Глава 13
Ливи поперхнулась, закашлялась, и вино, которое она уже набрала в рот, весьма неизящно вылилось обратно в бокал. Девир громко расхохотался, потом одним глотком осушил свой бокал и, поднявшись, лениво направился на нос лодки, натягивая на ходу перчатку.
Он сказал чистую правду, черт бы его побрал. Тело Ливи изнывало от неутоленного желания. Кожа пылала, соски саднило. Особенно мучительно жгло там, где касались ее пальцы Девира.
Он оглянулся, на лице его появилась широкая ухмылка. Этот несносный человек прекрасно знал, о чем она думает и что чувствует.

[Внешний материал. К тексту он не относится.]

(* ===== verification/SinkMetrics.v ===== *)
(** The metrics decorator of sinks (internal/sink/decorator/sink.go), the classification
    of errors it uses (pkg/metrics/classify.go) and the registry of sink factories
    (internal/sink/connector.go).

    The wrapped sink is an interface, [SinkConnector], with the two optional interfaces as
    operations it may have.  Counters are natural numbers: they lose precision as float64
    only beyond 2^53. *)
From Stdlib Require Import ZArith Lia.
From Stdlib Require String.
From stdpp Require Import prelude countable gmap strings list fin_maps.
From S2P Require Import Prelude Events TableLifecycle Scope Filters Dispatch Pipeline Errors DocumentSinks.
Local Open Scope Z_scope.

(** ** classify.go *)

Inductive ErrorType := ErrorTypeRetriable | ErrorTypeNonRetriable.

#[export] Instance ErrorType_eq_dec : EqDecision ErrorType.
Proof. solve_decision. Defined.

Section Decorator.
(** [errors.Cause] and [Equal] of pingcap/errors, as in Errors.v. *)
Context (errors_Cause : goerror → goerror) (Equal : string → goerror → bool).

Definition metrics_ClassifyError (err : option goerror) : ErrorType :=
  match err with
  | None => ErrorTypeRetriable
  | Some _ => if Errors.IsRetryableError errors_Cause Equal err then ErrorTypeRetriable else ErrorTypeNonRetriable
  end.

(** ** sink.go *)

(** The types that have counters. *)
Definition counted_types : list EventType :=
  [EventTypeInsert; EventTypeUpdate; EventTypeDelete; EventTypeTruncate; EventTypeDDL; EventTypeHeartbeat; EventTypeTombstone].

(** The metrics of one sink. *)
Record sink_metrics := mkSinkMetrics {
  sm_success : gmap string Z;
  sm_failed : gmap string Z;
  sm_bytes : Z;
  sm_latencies : Z;            (* how often a latency was observed *)
  sm_retriable : Z;
  sm_nonRetriable : Z
}.

Definition zero_counters : gmap string Z := list_to_map ((λ t, (EventType_string t, 0)) <$> counted_types).
Definition precacheLabels : sink_metrics := mkSinkMetrics zero_counters zero_counters 0 0 0 0.

(** [if c, ok := counters[e.Type]; ok { c.Inc() }] *)
Definition inc_type (m : gmap string Z) (e : ChangeEvent) : gmap string Z := alter (λ n, n + 1) (EventType_string (ev_Type e)) m.

Definition recordResult (events : list ChangeEvent) (err : option goerror) (m : sink_metrics) : sink_metrics :=
  match err with
  | Some _ =>
      let retriable := bool_decide (metrics_ClassifyError err = ErrorTypeRetriable) in
      mkSinkMetrics (sm_success m) (foldl inc_type (sm_failed m) events) (sm_bytes m) (sm_latencies m)
        (if retriable then sm_retriable m + 1 else sm_retriable m)
        (if retriable then sm_nonRetriable m else sm_nonRetriable m + 1)
  | None =>
      mkSinkMetrics (foldl inc_type (sm_success m) events) (sm_failed m)
        (sm_bytes m + foldl (λ n e, n + Size (Some e)) 0 events) (sm_latencies m) (sm_retriable m) (sm_nonRetriable m)
  end.

Definition observe (m : sink_metrics) : sink_metrics :=
  mkSinkMetrics (sm_success m) (sm_failed m) (sm_bytes m) (sm_latencies m + 1) (sm_retriable m) (sm_nonRetriable m).

(** A sink with its optional interfaces. *)
Record optional_ops (K : Type) := mkOptionalOps {
  oo_WriteBatch : option (list ChangeEvent → Z → ST K unit);
  oo_WriteAsync : option (list ChangeEvent → ST K unit)
}.
Arguments oo_WriteBatch {_} _.
Arguments oo_WriteAsync {_} _.

Context {K : Type} `{SK : !SinkConnector K} (ops : optional_ops K).

Definition MetricsSink : Type := K * sink_metrics.

Definition WrapSink (s : K) : MetricsSink := (s, precacheLabels).

(** The error of a call; a panic passes through, and nothing after the call runs. *)
Definition call_error (r : result unit) : option goerror := match r with Ok _ => None | Err e => Some e end.

Definition instrumented (call : ST K unit) (record_success : bool) (events : list ChangeEvent) : ST MetricsSink unit := λ '(k, m),
  match call k with
  | (k', Err (Panic p)) => ((k', m), Err (Panic p))
  | (k', r) =>
      ((k', if record_success || negb (is_ok r) then recordResult events (call_error r) (observe m) else observe m), r)
  end.

Definition ms_Write (events : list ChangeEvent) : ST MetricsSink unit := instrumented (snk_Write events) true events.

Definition ms_WriteBatch (events : list ChangeEvent) (batchSize : Z) : ST MetricsSink unit :=
  match oo_WriteBatch ops with
  | None => ms_Write events
  | Some write => instrumented (write events batchSize) true events
  end.

Definition ms_WriteAsync (events : list ChangeEvent) : ST MetricsSink unit :=
  match oo_WriteAsync ops with
  | None => ms_Write events
  | Some write => instrumented (write events) false events
  end.

(** The other methods are those of the wrapped sink. *)
Definition forward (call : ST K unit) : ST MetricsSink unit := λ '(k, m), let '(k', r) := call k in ((k', m), r).
Definition ms_Start : ST MetricsSink unit := forward snk_Start.
Definition ms_Stop : ST MetricsSink unit := forward snk_Stop.

(** *** The wrapped sink is the sink *)

Inductive sink_call :=
  | CallWrite (events : list ChangeEvent)
  | CallWriteBatch (events : list ChangeEvent) (batchSize : Z)
  | CallWriteAsync (events : list ChangeEvent)
  | CallStart
  | CallStop.

Definition wrapped_call (c : sink_call) : ST MetricsSink unit :=
  match c with
  | CallWrite events => ms_Write events
  | CallWriteBatch events n => ms_WriteBatch events n
  | CallWriteAsync events => ms_WriteAsync events
  | CallStart => ms_Start
  | CallStop => ms_Stop
  end.

(** The same call without the decorator; a sink that lacks an optional interface is
    written to. *)
Definition plain_call (c : sink_call) : ST K unit :=
  match c with
  | CallWrite events => snk_Write events
  | CallWriteBatch events n => from_option (λ w, w events n) (snk_Write events) (oo_WriteBatch ops)
  | CallWriteAsync events => from_option (λ w, w events) (snk_Write events) (oo_WriteAsync ops)
  | CallStart => snk_Start
  | CallStop => snk_Stop
  end.

(** Calls one after the other, with their results. *)
Fixpoint run_calls {S} (call : sink_call → ST S unit) (cs : list sink_call) (s : S) : S * list (result unit) :=
  match cs with
  | [] => (s, [])
  | c :: cs => let '(s', r) := call c s in let '(s'', rs) := run_calls call cs s' in (s'', r :: rs)
  end.

Lemma instrumented_spec call b events k m :
  ∃ m', instrumented call b events (k, m) = (((call k).1, m'), (call k).2).
Proof. unfold instrumented. destruct (call k) as [k' [[]|[]]]; eauto. Qed.

Lemma wrapped_call_spec c k m : ∃ m', wrapped_call c (k, m) = (((plain_call c k).1, m'), (plain_call c k).2).
Proof.
  destruct c as [events|events n|events| |]; cbn [wrapped_call plain_call].
  - apply instrumented_spec.
  - unfold ms_WriteBatch, ms_Write. destruct (oo_WriteBatch ops); apply instrumented_spec.
  - unfold ms_WriteAsync, ms_Write. destruct (oo_WriteAsync ops); apply instrumented_spec.
  - unfold ms_Start, forward. destruct (snk_Start k) as [k' r]. eauto.
  - unfold ms_Stop, forward. destruct (snk_Stop k) as [k' r]. eauto.
Qed.

(** The decorator changes nothing but the metrics: under any sequence of calls the
    wrapped sink goes through the states of the sink and gives its results. *)
Theorem metrics_sink_transparent cs k m :
  ∃ m', run_calls wrapped_call cs (k, m) = (((run_calls plain_call cs k).1, m'), (run_calls plain_call cs k).2).
Proof.
  revert k m. induction cs as [|c cs IH]; intros k m; cbn; [eauto|].
  destruct (wrapped_call_spec c k m) as [m1 ->]. destruct (plain_call c k) as [k1 r1]. cbn.
  destruct (IH k1 m1) as [m2 ->]. destruct (run_calls plain_call cs k1) as [k2 rs]. cbn. eauto.
Qed.

(** *** What is counted *)

Definition of_type (t : string) (e : ChangeEvent) : Prop := EventType_string (ev_Type e) = t.
#[local] Instance of_type_dec t e : Decision (of_type t e).
Proof. unfold of_type. apply _. Defined.

Lemma foldl_inc_lookup events (m : gmap string Z) t :
  foldl inc_type m events !! t = (λ n, n + zlen (filter (of_type t) events)) <$> m !! t.
Proof.
  revert m. induction events as [|e events IH]; intros m; cbn [foldl].
  { destruct (m !! t); [|done]. cbn. f_equal. unfold zlen. cbn. lia. }
  rewrite IH. unfold inc_type at 1. rewrite filter_cons. unfold of_type at 2.
  destruct (decide (EventType_string (ev_Type e) = t)) as [Et|Et].
  - rewrite <- Et at 1. rewrite lookup_alter_eq. rewrite Et. destruct (m !! t); [|done]. cbn. f_equal. unfold zlen. cbn. lia.
  - by rewrite lookup_alter_ne.
Qed.

(** Writes one after the other, with the events of those that succeeded. *)
Fixpoint run_writes (batches : list (list ChangeEvent)) (s : MetricsSink) : MetricsSink * list ChangeEvent * list ChangeEvent :=
  match batches with
  | [] => (s, [], [])
  | b :: batches =>
      let '(s', r) := ms_Write b s in
      let '(s'', written, failed) := run_writes batches s' in
      (s'', (if is_ok r then b else []) ++ written, (if is_ok r then [] else b) ++ failed)
  end.

(** No write panics. *)
Definition no_panics : Prop := ∀ events k p, (snk_Write events k).2 ≠ Err (Panic p).

Lemma ms_Write_counts events k m k' m' r :
  no_panics → ms_Write events (k, m) = ((k', m'), r) → m' = recordResult events (call_error r) (observe m).
Proof.
  intros Hp. unfold ms_Write, instrumented. pose proof (Hp events k) as H.
  destruct (snk_Write events k) as [k1 r1]. cbn in H. destruct r1 as [u|e]; [by intros [= <- <- <-]|].
  destruct e; try by intros [= <- <- <-]. by destruct (H msg).
Qed.

(** After any writes the counter of a type has grown by the events of that type that
    were written, the failure counter by those that were not, one latency is observed for
    each write, and every failed write is counted in one of the two error counters. *)
Theorem metrics_count_writes batches k m k' m' written failed :
  no_panics → run_writes batches (k, m) = ((k', m'), written, failed) →
  (∀ t, sm_success m' !! t = (λ n, n + zlen (filter (of_type t) written)) <$> sm_success m !! t) ∧
  (∀ t, sm_failed m' !! t = (λ n, n + zlen (filter (of_type t) failed)) <$> sm_failed m !! t) ∧
  sm_latencies m' = sm_latencies m + zlen batches.
Proof.
  intros Hp. revert k m written failed. induction batches as [|b batches IH]; intros k m written failed; cbn [run_writes].
  { intros [= <- <- <- <-]. split_and!; [intros t; destruct (_ !! t); [|done]; cbn; f_equal; unfold zlen; cbn; lia..|unfold zlen; cbn; lia]. }
  destruct (ms_Write b (k, m)) as [[k1 m1] r] eqn:Ew. destruct (run_writes batches (k1, m1)) as [[[k2 m2] wr] fl] eqn:Er.
  intros [= <- <- <- <-]. destruct (IH _ _ _ _ Er) as (Hs & Hf & Hl). apply ms_Write_counts in Ew; [|done]. subst m1.
  unfold recordResult in Hs, Hf, Hl. destruct r as [u|e]; cbn in *; split_and!.
  - intros t. rewrite Hs, foldl_inc_lookup, filter_app. destruct (sm_success m !! t); [|done]. cbn. f_equal. unfold zlen. rewrite length_app. lia.
  - intros t. by rewrite Hf.
  - rewrite Hl. unfold zlen. cbn. lia.
  - intros t. by rewrite Hs.
  - intros t. rewrite Hf, foldl_inc_lookup, filter_app. destruct (sm_failed m !! t); [|done]. cbn. f_equal. unfold zlen. rewrite length_app. lia.
  - rewrite Hl. unfold zlen. cbn. lia.
Qed.
End Decorator.

(** ** The registry of factories *)

Section Registry.
Context {Factory Connector : Type} (Factory_Create : Factory → sink_Config → result Connector).

Definition sink_Register (name : string) (f : Factory) (registry : gmap string Factory) : gmap string Factory :=
  <[name := f]> registry.

Definition sink_Create (registry : gmap string Factory) (name : string) (config : sink_Config) : result Connector :=
  match registry !! name with
  | None => Err (ErrCode "DS:Sink:Unsupported")
  | Some f => Factory_Create f config
  end.
End Registry.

Ветер разметал его волосы, бросив на лицо темные пряди, и снова, как в гостиной леди Моубрей, Ливи поразило его сходство с пиратом.
Раздраженно фыркнув, она вылила в бокал остатки вина и откинулась головой на упругий валик. Хриплые крики чаек и их быстрые тени, кружащиеся в лазурном небе, служили прекрасным фоном для освещенной солнцем фигуры Девира, стоящего на носу лодки. Это живописное зрелище казалось ожившим полотном художника. Быть может, Каналетто или Тиллеманса .
Насмешливый взгляд Девира оторвался от лица Оливии, когда их лодка поравнялась с другим судном. Гребцы на нем были одеты в черные с золотом ливреи – цвета самого дьявола. Рулевые вступили в разговор, перекрикивая шум весел и плеск воды, но Ливи не поняла и половины слов. Спорящих заставил замолчать плотный мужчина в парике с косой, спрятанной в шелковый чехол. Его богато вышитый сюртук больше подходил для приема в Сент-Джеймсском дворце, чем для путешествия по реке.
– Сто фунтов, мистер Девир, – крикнул он Роуленду. – Ставлю сотню фунтов, что опережу вас и первым ступлю на сушу.
Встав со своего ложа, Ливи вышла из-под балдахина. Ее заставил подняться тон мужчины, еще более возмутительный, чем неслыханная сумма ставки.
Теперь лодки шли так близко друг к другу, что Оливия могла разглядеть не только вычурно расшитый сюртук, но и лицо его владельца. Барон Браунлоу. Прежде ей доводилось встречаться с этим отвратительным человеком, правда, по счастью, не слишком часто. Его жена и дочери заметно робели перед грозным главой семейства и всегда боязливо оглядывались на него, прежде чем ответить на самый пустячный вопрос, будто спрашивая разрешения заговорить.
Будучи младшим сыном, Девир не мог себе позволить швыряться деньгами, о чем лорд Браунлоу, разумеется, знал. Негодяй явно наслаждался замешательством соперника, поставленного перед весьма непростым выбором: отказаться принять вызов и пережить унижение или согласиться на пари, не имея возможности расплатиться в случае проигрыша.
Пробравшись на нос лодки, Ливи встала рядом с Девиром.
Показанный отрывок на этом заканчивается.